KIIS 97.3

Brisbane, Queensland; Australia;
- Broadcast area: Brisbane Logan Gold Coast Ipswich
- Frequencies: 97.3 MHz FM and DAB+
- Branding: KIIS 97.3

Programming
- Language: English
- Format: Top 40 (CHR)
- Affiliations: KIIS Network

Ownership
- Owner: ARN (50%) Nova Entertainment (50%); (Brisbane FM Radio Pty Ltd);

History
- First air date: 26 September 2001
- Former names: 97.3FM (2001–2022)
- Call sign meaning: 4 for Queensland plus B for Brisbane, FM

Technical information
- Licensing authority: ACMA
- ERP: 12,000 watt
- HAAT: 299 m
- Transmitter coordinates: 27°27′52″S 152°56′47″E﻿ / ﻿27.46444°S 152.94639°E

Links
- Public licence information: Profile
- Website: kiis973.com.au

= KIIS 97.3 =

Commercial radio station in Brisbane, Queensland, Australia

KIIS 97.3 (call sign: 4BFM) is a commercial FM radio station in Brisbane, Australia. It is a 50/50 joint venture between Nova Entertainment and ARN.

== History ==
KIIS 97.3 plays current chart hits and a variety of 2010s (and some 2000s) music (Contemporary hit radio), primarily targeted at the 25–54 age group, the group most valued by advertisers. Brisbane's 97.3 FM is part of the KIIS Network with sister stations in other major Australian cities KIIS 106.5 Sydney, KIIS 101.1 Melbourne, Mix 102.3 Adelaide, 96FM Perth. In January 2015, 97.3 rebranded with a new logo, along with sister stations in Sydney, Melbourne, Adelaide, and Perth.

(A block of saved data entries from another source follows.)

(* ===== verification/_CoqProject ===== *)
-Q . S2P
Prelude.v
Queue.v
Core.v
Timer.v
Sched.v
SchedInv.v
SchedOps.v
Tick.v
SchedSleep.v
TickReady.v
Kernel.v
Context.v
KernelInv.v
Exec.v
Block.v
SchedProps.v
Sem.v
SemSpec.v
Mutex.v
MutexSpec.v
Cond.v
Object.v
UserMem.v
MsgSpec.v
TimerSys.v
ExcSpec.v
Thread.v
KernelSafe.v
System.v
Demo.v
Scenarios.v
Witnesses.v
Page.v
PageSpec.v
PageSource.v
Kmem.v
KmemSpec.v
Mmu.v
MmuSpec.v
HeapSource.v
Vm.v
VmRing.v
VmLayout.v
VmRegions.v
VmSpace.v
VmSpec.v
VmLife.v
VmMap.v
VmFork.v
VmLoad.v
VmShare.v
VmRun.v
VmDemo.v
Lib.v
Printf.v
LibSpec.v
KernLog.v
KernLogSpec.v
Irq.v
IrqSpec.v
Device.v
DeviceSpec.v
DeviceRun.v
DeviceDemo.v
Dpc.v
Tty.v
TtyQueue.v
TtySpec.v
TtyRun.v
TtyIntr.v
TtyDemo.v
Ramfs.v
RamfsSpec.v
RamfsFifo.v
RamfsTree.v
RamfsRun.v
RamfsDemo.v
Lemma queue_op_refines nodes h m op r m' :
  queues_rep nodes h m -> astep nodes op m = Some (r, m') ->
  exists h', cstep op h = Some (r, h') /\ queues_rep nodes h' m'.
Proof.
  intros HR. assert (forall x, map_Exists (fun _ l => x ∈ l) m -> exists h', queue_remove x h = Some h' /\ queues_rep nodes h' (filter (fun y => y <> x) <$> m)) as Hrem.
  { intros x (head&l&E&Hx). apply list_elem_of_split in Hx as (l1&l2&->). edestruct queue_remove_refines as (h'&->&?); [done..|]. exists h'. split; [done|]. by erewrite remove_all. }
  destruct op as [head|head|head|head x|head x|x|head|p x|x]; simpl.
  - case_decide as Hc; [|done]. intros [= <- <-]. destruct Hc. edestruct queue_init_refines as (h'&->&?); [done..|]. by exists h'.
  - destruct (m !! head) as [l|] eqn:E; simpl; [|done]. intros [= <- <-]. destruct (qr_rep _ _ _ HR _ _ E) as [_ Hs].
    destruct (seg_ends h head [] l head Hs) as [Hn _]. unfold lastd in Hn. simpl in Hn. unfold queue_first. rewrite Hn. by exists h.
  - destruct (m !! head) as [l|] eqn:E; simpl; [|done]. intros [= <- <-]. destruct (qr_rep _ _ _ HR _ _ E) as [_ Hs].
    edestruct (seg_ends h head l []) as [_ Hp]; [by rewrite app_nil_r|]. unfold headd in Hp. simpl in Hp. unfold queue_last. rewrite Hp. by exists h.
  - destruct (m !! head) as [l|] eqn:E; simpl; [|done]. case_decide as Hc; [|done].
    intros [= <- <-]. destruct Hc. edestruct enqueue_refines as (h'&->&?); [done..|]. by exists h'.
  - destruct (m !! head) as [l|] eqn:E; simpl; [|done]. case_decide as Hc; [|done].
    intros [= <- <-]. destruct Hc. edestruct queue_insert_refines as (h'&->&?); [done..|]. by exists h'.
  - case_decide as Hc; [|done]. intros [= <- <-]. destruct (Hrem x Hc) as (h'&->&?). by exists h'.
  - destruct (m !! head) as [l|] eqn:E; simpl; [|done].
    pose proof (dequeue_refines nodes h m head l HR E) as Hd. destruct l as [|x l].
    + intros [= <- <-]. rewrite Hd. by exists h.
    + intros [= <- <-]. destruct Hd as (h'&->&?). by exists h'.
  - case_decide as Hc; [|done]. destruct Hc as [Hx Hf]. destruct (m !! p) as [l|] eqn:E.
    + intros [= <- <-]. destruct (list_insert_refines nodes h m p [] l x HR E Hx Hf) as (h'&Ei&?). unfold lastd in Ei. simpl in Ei. rewrite Ei. by exists h'.
    + case_decide as Hp; [|done]. intros [= <- <-]. destruct Hp as (head&l&El&Hp). apply list_elem_of_split in Hp as (l1&l2&->).
      destruct (list_insert_refines nodes h m head (l1 ++ [p]) l2 x HR) as (h'&Ei&HR'); [by rewrite <- app_assoc|done..|].
      assert (lastd head (l1 ++ [p]) = p) as EL by (unfold lastd; by rewrite last_snoc). rewrite EL in Ei. rewrite Ei. exists h'. split; [done|].
      rewrite (insert_all nodes h m head l1 p x l2 HR El). by rewrite <- app_assoc in HR'.
  - case_decide as Hc; [|done]. intros [= <- <-]. rewrite list_remove_eq. destruct (Hrem x Hc) as (h'&->&?). by exists h'.
Qed.

(** C21: refinement of queue.c, queue.h and list.h.  In a memory that holds
    any number of disjoint queues, every sequence of operations (queue_init,
    queue_first, queue_last, enqueue, dequeue, queue_insert, queue_remove,
    list_insert behind a head or an element, list_remove) whose use respects
    the contract (known heads, inserted nodes on no queue, removed nodes on
    one) succeeds without touching unmapped memory, returns the results of the
    list operations and leaves the lists they leave. *)
Theorem queue_ops_refine nodes h m ops rs m' :
  queues_rep nodes h m -> asteps nodes ops m = Some (rs, m') ->
  exists h', csteps ops h = Some (rs, h') /\ queues_rep nodes h' m'.
Proof.
  revert h m rs. induction ops as [|op ops IH]; intros h m rs HR; cbn [asteps csteps]; [intros [= <- <-]; by exists h|].
  destruct (astep nodes op m) as [[r m1]|] eqn:E; [|done]. cbn [mbind option_bind].
  destruct (asteps nodes ops m1) as [[rs1 m2]|] eqn:Es; [|done]. intros [= <- <-].
  destruct (queue_op_refines nodes h m op r m1 HR E) as (h1&->&HR1). cbn [mbind option_bind].
  destruct (IH h1 m1 rs1 HR1 Es) as (h'&->&HR'). by exists h'.
Qed.

(** A queue of one head and one free node, on which the refinement applies. *)
Definition demo_mem : qmem := {[ 16 := mkqueue 16 16; 32 := mkqueue 0 0 ]}.

Lemma demo_rep : queues_rep {[ 32 ]} demo_mem {[ 16 := [] ]}.
Proof.
  split.
  - intros x Hx%elem_of_singleton. subst. by eexists.
  - intros head l [<- <-]%lookup_singleton_Some. split; [apply NoDup_singleton|done].
  - intros h1 l1 h2 l2 [<- <-]%lookup_singleton_Some [<- <-]%lookup_singleton_Some. done.
Qed.

Lemma queue_ops_refine_witness :
  exists h', csteps [OpEnqueue 16 32; OpFirst 16; OpListRemove 32; OpListInsert 16 32] demo_mem = Some ([None; Some 32; None; None], h') /\
             queues_rep {[ 32 ]} h' {[ 16 := [32] ]}.
Proof. apply (queue_ops_refine _ _ _ _ _ _ demo_rep). vm_compute. reflexivity. Defined.

(** list.h: [list_insert(prev, node)] puts the node right behind [prev], be it
    the head or an element. *)
Lemma list_insert_rep h head l1 l2 x :
  queue_rep h head (l1 ++ l2) -> x ∉ head :: l1 ++ l2 -> is_Some (h !! x) ->
  exists h', list_insert (lastd head l1) x h = Some h' /\ queue_rep h' head (l1 ++ x :: l2).
Proof.
  intros HR Hx Hm. pose proof (queue_rep_mapped _ _ _ (lastd head l1) HR) as Hm1.
  pose proof (queue_rep_mapped _ _ _ (headd l2 head) HR) as Hm2.
  pose proof (lastd_elem head l1) as H1. pose proof (headd_elem l2 head) as H2.
  assert (lastd head l1 ∈ head :: l1 ++ l2) as H1' by set_solver +H1.
  assert (headd l2 head ∈ head :: l1 ++ l2) as H2' by set_solver +H2.
  destruct HR as [ND Hs]. destruct (seg_ends _ _ _ _ _ Hs) as [Hn Hp].
  destruct (list_insert_links h (lastd head l1) x (headd l2 head)) as (h'&E&HL);
    [done|congruence|congruence|done|by apply Hm1|by apply Hm2|].
  exists h'. split; [done|]. by eapply queue_rep_linked.
Qed.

The addition of DAB AAC+ Digital Radio to Brisbane means that 97.3 FM and its co-owned Classic Hits 4KQ will both be available on the digital format. The additional channel to be provided by 97.3 is called "The Edge Digital", a digital format revamp of the ARN-owned Edge 96.1 in Western Sydney.

The station's headquarters in Brisbane is located in the inner-western suburb of Milton, after ARN relocated the 97.3FM and 4KQ stations from Stones Corner in May 2019.

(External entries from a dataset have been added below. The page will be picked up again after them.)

(* ===== verification/Sched.v ===== *)
(** * Sched: the scheduler of sys/kern/sched.c and the tick handler of timer.c

    Every routine that does not itself switch threads, as a function on the
    scheduler state; [None] is a fault (an absent thread, a misused intrusive
    link, an empty run queue where the code takes its head).  Functions that
    in C take and release the scheduler lock around their work appear here
    under the name of the C function with the suffix [_body]; the locked
    versions, [sched_unlock], [sched_tsleep] and the context switch are in
    Kernel.v. *)
From stdpp Require Import base numbers gmap list.
From S2P Require Import Prelude Core Timer.

Open Scope Z_scope.

(** ** Run queues *)

(** for (prio = 0; prio < MIN_PRIO; prio++) if (!queue_empty(&runq[prio])) break; *)
Fixpoint runq_scan (n : nat) (prio : Z) (s : sched) : Z :=
  match n with
  | O => prio
  | S n => match rq s prio with [] => runq_scan n (prio + 1) s | _ => prio end
  end.
Definition runq_top (s : sched) : Z := runq_scan (Z.to_nat MIN_PRIO) 0 s.

Definition runq_enqueue (t : tid) (s : sched) : option sched :=
  th ← sth s !! t;
  s ← runq_tail (th_prio th) t s;
  if th_prio th <? top_prio s then
    let s := s <| top_prio := th_prio th |> in
    th_upd (cur s) (fun c => c <| th_resched := true |>) s
  else Some s.

Definition runq_insert (t : tid) (s : sched) : option sched :=
  th ← sth s !! t;
  s ← runq_head (th_prio th) t s;
  if th_prio th <? top_prio s then Some (s <| top_prio := th_prio th |>) else Some s.

Definition runq_dequeue (s : sched) : option (tid * sched) :=
  match rq s (top_prio s) with
  | [] => None
  | t :: l =>
      let s := s <| runq ::= <[top_prio s := l]> |> in
      match rq s (top_prio s) with
      | [] => Some (t, s <| top_prio := runq_top s |>)
      | _ => Some (t, s)
      end
  end.

Definition runq_remove (t : tid) (s : sched) : option sched :=
  s ← unlink t s;
  Some (s <| top_prio := runq_top s |>).

(** ** Wake queue *)

(** The body of the loop of [wakeq_flush], for the dequeued thread. *)
Definition wakeq_flush_one (t : tid) (s : sched) : option sched :=
  s ← th_upd t (fun th => th <| th_slpevt := None |> <| th_state ::= fun st => clr st TH_SLEEP |>) s;
  th ← sth s !! t;
  if negb (t =? cur s) && (th_state th =? TH_RUN) then runq_enqueue t s else Some s.

Fixpoint wakeq_flush_loop (n : nat) (s : sched) : option sched :=
  match wakeq s with
  | [] => Some s
  | t :: l =>
      match n with
      | O => None
      | S n => s ← wakeq_flush_one t (s <| wakeq := l |>); wakeq_flush_loop n s
      end
  end.
Definition wakeq_flush (s : sched) : option sched := wakeq_flush_loop (length (wakeq s)) s.

(** ** sched_switch, up to the context switch: the thread that runs next is
    the new [cur]. *)
Definition sched_switch_sel (s : sched) : option sched :=
  let prev := cur s in
  th ← sth s !! prev;
  s ← (if th_state th =? TH_RUN then
         if top_prio s <? th_prio th then runq_insert prev s else runq_enqueue prev s
       else Some s);
  s ← th_upd prev (fun th => th <| th_resched := false |>) s;
  '(next, s) ← runq_dequeue s;
  Some (s <| cur := next |>).

(** ** Sleep and wakeup *)

Definition stop_timeout (t : tid) (s : sched) : option sched :=
  T ← timer_stop (TmTimeout t) (tms s); Some (s <| tms := T |>).

(** The part of sched_tsleep before the switch: the current thread joins the
    sleep queue and its timeout is programmed. *)
Definition sleep_enter (e : evt) (msec : Z) (s : sched) : option sched :=
  let t := cur s in
  s ← th_upd t (fun th => th <| th_slpevt := Some e |> <| th_state ::= fun st => Z.lor st TH_SLEEP |>) s;
  s ← sleepq_tail e t s;
  if negb (msec =? 0) then
    T ← timer_callout (TmTimeout t) msec (SleepExpire t) (tms s); Some (s <| tms := T |>)
  else Some s.

Definition wake (t : tid) (result : Z) (s : sched) : option sched :=
  s ← th_upd t (fun th => th <| th_slpret := result |>) s;
  s ← wakeq_tail t s;
  stop_timeout t s.

Fixpoint wakeup_loop (n : nat) (e : evt) (s : sched) : option sched :=
  match sq s e with
  | [] => Some s
  | t :: l =>
      match n with
      | O => None
      | S n => s ← wake t 0 (s <| sleepq ::= <[e := l]> |>); wakeup_loop n e s
      end
  end.
Definition sched_wakeup_body (e : evt) (s : sched) : option sched := wakeup_loop (length (sq s e)) e s.

(** Selection of the best thread of a queue, as in sched_wakeone and
    msg_dequeue: the first one of the smallest priority value. *)
Fixpoint select_top (top : tid) (l : list tid) (s : sched) : option tid :=
  match l with
  | [] => Some top
  | t :: l =>
      th ← sth s !! t; tp ← sth s !! top;
      select_top (if th_prio th <? th_prio tp then t else top) l s
  end.

Definition sched_wakeone_body (e : evt) (s : sched) : option (option tid * sched) :=
  match sq s e with
  | [] => Some (None, s)
  | t :: _ =>
      top ← select_top t (sq s e) s;
      s ← unlink top s;
      s ← wake top 0 s;
      Some (Some top, s)
  end.

Definition sched_unsleep_body (t : tid) (result : Z) (s : sched) : option sched :=
  th ← sth s !! t;
  if flag (th_state th) TH_SLEEP then s ← unlink t s; wake t result s else Some s.

Definition sched_yield_body (s : sched) : option sched :=
  c ← sth s !! cur s;
  match rq s (th_prio c) with
  | [] => Some s
  | _ => th_upd (cur s) (fun th => th <| th_resched := true |>) s
  end.

(** ** Suspend, resume, start, stop *)

Definition sched_suspend (t : tid) (s : sched) : option sched :=
  th ← sth s !! t;
  s ← (if th_state th =? TH_RUN then
         if t =? cur s then th_upd t (fun th => th <| th_resched := true |>) s else runq_remove t s
       else Some s);
  th_upd t (fun th => th <| th_state ::= fun st => Z.lor st TH_SUSPEND |>) s.

Definition sched_resume (t : tid) (s : sched) : option sched :=
  th ← sth s !! t;
  if flag (th_state th) TH_SUSPEND then
    s ← th_upd t (fun th => th <| th_state ::= fun st => clr st TH_SUSPEND |>) s;
    th ← sth s !! t;
    if th_state th =? TH_RUN then runq_enqueue t s else Some s
  else Some s.

Definition sched_tick (s : sched) : option sched :=
  s ← th_upd (cur s) (fun c => c <| th_time ::= fun n => u32 (n + 1) |>) s;
  c ← sth s !! cur s;
  if th_policy c =? SCHED_RR then
    s ← th_upd (cur s) (fun c => c <| th_timeleft ::= fun n => n - 1 |>) s;
    c ← sth s !! cur s;
    if th_timeleft c <=? 0 then
      th_upd (cur s) (fun c => c <| th_timeleft ::= fun n => n + QUANTUM |> <| th_resched := true |>) s
    else Some s
  else Some s.

Definition sched_start (t : tid) (s : sched) : option sched :=
  th_upd t (fun th => th <| th_state := Z.lor TH_RUN TH_SUSPEND |> <| th_policy := SCHED_RR |>
                         <| th_prio := PRIO_DFLT |> <| th_baseprio := PRIO_DFLT |>
                         <| th_timeleft := QUANTUM |>) s.

Definition sched_stop (t : tid) (s : sched) : option sched :=
  th ← sth s !! t;
  s ← (if t =? cur s then th_upd t (fun th => th <| th_locks := 1 |> <| th_resched := true |>) s
       else if th_state th =? TH_RUN then runq_remove t s
       else if flag (th_state th) TH_SLEEP then unlink t s
       else Some s);
  s ← stop_timeout t s;
  th_upd t (fun th => th <| th_state := TH_EXIT |>) s.

(** ** Priority and policy *)

Definition sched_getprio (t : tid) (s : sched) : option Z := th_prio <$> sth s !! t.

Definition sched_setprio (t : tid) (base p : Z) (s : sched) : option sched :=
  s ← th_upd t (fun th => th <| th_baseprio := base |>) s;
  th ← sth s !! t;
  if t =? cur s then
    s ← th_upd t (fun th => th <| th_prio := p |>) s;
    let s := s <| top_prio := runq_top s |> in
    if negb (p =? top_prio s) then th_upd (cur s) (fun c => c <| th_resched := true |>) s else Some s
  else if th_state th =? TH_RUN then
    s ← runq_remove t s;
    s ← th_upd t (fun th => th <| th_prio := p |>) s;
    runq_enqueue t s
  else th_upd t (fun th => th <| th_prio := p |>) s.

Definition sched_getpolicy (t : tid) (s : sched) : option Z := th_policy <$> sth s !! t.

Definition sched_setpolicy (t : tid) (policy : Z) (s : sched) : option (Z * sched) :=
  if (policy =? SCHED_RR) || (policy =? SCHED_FIFO) then
    s ← th_upd t (fun th => th <| th_timeleft := QUANTUM |> <| th_policy := policy |>) s; Some (0, s)
  else Some (-1, s).

(** ** The tick handler of timer.c *)

(** One expired timer: a periodic timer is programmed again and its waiters
    are woken, any other goes to the head of the expired list; the flag tells
    whether the timer thread has to run. *)
Definition timer_expire (tm : tmr) (s : sched) : option (bool * sched) :=
  t ← tmrs (tms s) !! tm;
  T ← tm_unlink tm (tms s);
  if negb (tm_interval t =? 0) then
    let ticks := time_remain (u32 (tm_expire t + tm_interval t)) T in
    let ticks := if ticks =? 0 then 1 else ticks in
    T ← timer_add tm ticks T;
    s ← (match tm with
         | TmHeap a => sched_wakeup_body (EvPeriodic a) (s <| tms := T |>)
         | _ => Some (s <| tms := T |>)
         end);
    Some (false, s)
  else Some (true, s <| tms := T <| expire_list ::= cons tm |> |>).

Fixpoint timer_tick_loop (n : nat) (wakeup : bool) (s : sched) : option (bool * sched) :=
  match timer_list (tms s) with
  | [] => Some (wakeup, s)
  | tm :: _ =>
      t ← tmrs (tms s) !! tm;
      if time_before (lbolt (tms s)) (tm_expire t) then Some (wakeup, s)
      else
        match n with
        | O => None
        | S n => p ← timer_expire tm s; timer_tick_loop n (wakeup || p.1) p.2
        end
  end.

(** The result is the argument passed to the tick hook, a driver routine. *)
Definition timer_tick (s : sched) : option (bool * sched) :=
  let s := s <| tms ::= set lbolt (fun l => u32 (l + 1)) |> in
  '(wakeup, s) ← timer_tick_loop (length (timer_list (tms s))) false s;
  s ← (if (wakeup : bool) then sched_wakeup_body EvTimer s else Some s);
  s ← sched_tick s;
  c ← sth s !! cur s;
  Some (th_prio c =? PRIO_IDLE, s).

Launched as 97.3fm, the station was rebranded as KIIS 97.3 on 24 January 2022. The initial logo was similar to the KIIS logo used in Sydney and Melbourne, however with the 97.3 frequency larger than the KIIS text. It has also retained its Hot AC music format. By December 2022, the logo was changed to the same design used by KIIS in Sydney and Melbourne.

In March 2024, ARN announced changes to its daytime programming with Gordie Waters being networked from Sydney into KIIS 101.1 in Melbourne and in Brisbane from April. Jess Miller was the previous workday announcer and left the station on the 5 April.

In late November 2024, Corey Oates was announced as the third co-host of the breakfast show. The show was renamed Robin and Kip, now with Corey Oates in the Morning.

In October 2025, ARN announced that Robin, Kip & Corey Oates would cease at the end of the year. Craig Low will take over as the breakfast announcer for 2026, with the show to be called Breakfast with Lowie. In December 2025, following backlash and a survey ARN has confirmed that Robin, Kip & Corey Oates would continue to host breakfast. Craig Low who was going to replace them was moved to a national show at night broadcasting between 9pm - 12am.